Not everyone knows this, but And Sons is located in an old USA Hockey building, next to a storage plot and a cryptically named software company, Cetis. Behind the storage plot is a shipping and logistics company. I bike behind it on my way home, because the road there connects to a bike path. The money transfer company, GARDA, has an office there. I know this because every so often I’ll round the corner of that building while big men with shotguns guard other big men unloading cases of cash. We exchange uneasy nods. I was held at gunpoint one time in this town, but I was stealing a street sign. The man with the gun was regular-sized. Anyway, our industrial corner is a good illustration of Colorado Springs. It’s a city you can count on to use all the space it has in pretty much the least imaginative way available.*

Case in point: Just down the street, there’s a little strip mall, elevated by the business there, but a strip mall nonetheless. There’s a Thai restaurant, a barber, barbecue, some really good beer. The strip mall isn’t nice, but it’s trying. By it, there was a dirt lot that could have been anything, but because this is Colorado Springs, they put in a gas station. If you stand on the edge of the property, you can see another sprawling gas station just up the street. Round the corner, there’s another one. Imagination atrophies.

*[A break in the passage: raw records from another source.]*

Definition new_SwarmScheduler (c : SwarmConfig) (file : option SwarmCheckpoint) : result SwarmScheduler :=
  contract_error (blank (cf_orchestrator_id c)) "orchestrator_id must not be empty" ;;
  contract_error (cf_lease_ttl_s c <=? 0) "lease_ttl_s must be positive" ;;
  mret {| sw_config := c; sw_ledger := new_TeamBudgetLedger (cf_budget c); sw_plan := None;
    sw_contracts := ∅; sw_leases := ∅; sw_by_key := ∅; sw_usage_deliveries := ∅;
    sw_terminal_usage_deliveries := ∅; sw_receipts := ∅; sw_receipt_by_contract := ∅;
    sw_authorizations := ∅; sw_consumed_authorizations := ∅; sw_cancelled := false;
    sw_cancel_reason := None; sw_state_file := file; sw_ticks := 0 |}.

(** ** Registration *)
Definition register_plan (plan : SwarmPlan) : prog SwarmScheduler unit :=
  s ← gets (λ s, s);
  raise_if (negb (bool_decide (sp_identity plan = cf_identity (sw_config s)))) SwarmContractError
    "swarm plan identity does not match scheduler identity" ;;
  match sw_plan s with
  | Some p => raise_if (negb (bool_decide (p = plan))) SwarmContractError
                "scheduler already owns a different swarm plan"
  | None =>
      raise_if (negb (bool_decide (items (sw_contracts s) = [])) || negb (bool_decide (items (sw_leases s) = [])))
        SwarmContractError "swarm plan must be registered before child work" ;;
      modify (set_plan (Some plan)) ;;
      _persist
  end.

Definition _require_team_contract (cfg : SwarmConfig) (c : SubagentContract) : result unit :=
  contract_error (negb (bool_decide (sc_team_id c = tb_team_id (cf_budget cfg)))
                  || negb (bool_decide (sc_identity c = cf_identity cfg))
                  || negb (bool_decide (sc_parent_agent_id c = cf_orchestrator_id cfg)))
    "child contract is not bound to scheduler authority".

Sam and I maintain a sporting dislike for our city, a kind of casual misanthropy, because Colorado Springs seems to be dominated by human foibles. It’s big, flat, jumbled, dull, like a pancake poured onto a hot griddle in a long, steady stream. C. S. Lewis depicted hell in The Great Divorce as a place where anyone can have whatever they want just by wanting it - what most people want is to get away from one another, so hell is constantly expanding. This town is a bit like that. We don’t really like the town as a town, is what I’m saying. But I say it as a confession, because I don’t think it’s good to dislike your town or any town. Bruce Springsteen wouldn’t dislike Colorado Springs. There’s a hill here where you can park a car and look at the power plant, the industrial park.** He’d love that.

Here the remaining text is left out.